(** * PDFLingo: the layout-preserving page reconstruction of [src/App.tsx]

    A shallow embedding of [getFont] and of the page body of
    [handleTranslate], with the properties of the reconstruction pipeline
    stated and proved over it; then of the rest of the component
    ([copyMetadata], [handleFileChange], [isTranslateDisabled],
    [handleReset], the page loop and the views), with further properties.

    Conventions of the embedding.
    - JavaScript numbers are exact rationals ([Q]); [Math.floor] is [Qfloor]
      and produces an integer ([Z]).  The font-size formula is transcribed a
      second time over IEEE binary64 ([fitSizeF]) to check the numeric
      examples bit for bit.
    - Strings are [string]s of 8-bit characters: font names and run texts
      are taken to be ASCII, so [toLowerCase] only moves [A-Z] and [trim]
      strips the ASCII white space (codes 9-13 and 32).
    - The collaborators that are not part of the file ([redactText], the
      translation service, pdf-lib's [widthOfTextAtSize] and [drawText])
      are parameters; the service and the two pdf-lib calls return or
      throw.
    - The effects of the page body (pixel reads, the provider call, font
      embedding, drawing on the new page) are recorded as a trace of
      [Event]s; the provider may throw.  Progress messages and the other
      React state updates are left out. *)

From Stdlib Require Import Reals.
From Stdlib Require Import ZArith QArith Qround Qminmax Lqa Floats.
From Stdlib Require Import String Ascii List Bool Arith Lia.
Import ListNotations.

Local Open Scope list_scope.
Local Open Scope string_scope.

(** ** JavaScript strings *)

Module JsString.

(** [c.toLowerCase()] on one ASCII character. *)
Definition lowerAscii (c : ascii) : ascii :=
  let n := nat_of_ascii c in
  if (65 <=? n)%nat && (n <=? 90)%nat then ascii_of_nat (n + 32) else c.

Definition upperAscii (c : ascii) : ascii :=
  let n := nat_of_ascii c in
  if (97 <=? n)%nat && (n <=? 122)%nat then ascii_of_nat (n - 32) else c.

(** [s.toLowerCase()] *)
Fixpoint toLowerCase (s : string) : string :=
  match s with
  | EmptyString => EmptyString
  | String c s' => String (lowerAscii c) (toLowerCase s')
  end.

Fixpoint toUpperCase (s : string) : string :=
  match s with
  | EmptyString => EmptyString
  | String c s' => String (upperAscii c) (toUpperCase s')
  end.

(** [s.includes(sub)]: [sub] starts at some position of [s]. *)
Fixpoint includes (s sub : string) : bool :=
  String.prefix sub s ||
  match s with
  | EmptyString => false
  | String _ s' => includes s' sub
  end.

(** [s.endsWith(suf)]: some suffix of [s] is [suf]. *)
Fixpoint endsWith (s suf : string) : bool :=
  String.eqb s suf ||
  match s with
  | EmptyString => false
  | String _ s' => endsWith s' suf
  end.

(** White space removed by [trim], within ASCII: TAB, LF, VT, FF, CR, SP.
    On texts of ASCII characters this is all [String.prototype.trim]
    removes; the white space beyond ASCII (U+00A0, U+FEFF and the like) is
    outside the strings of this development. *)
Definition isWhiteSpace (c : ascii) : bool :=
  let n := nat_of_ascii c in
  ((9 <=? n)%nat && (n <=? 13)%nat) || (n =? 32)%nat.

• **Problem to solve**: Pull every line containing the word "service" out of the listing.

• **Answer for this exercise**:
      translation service, pdf-lib's [widthOfTextAtSize] and [drawText])
      are parameters; the service and the two pdf-lib calls return or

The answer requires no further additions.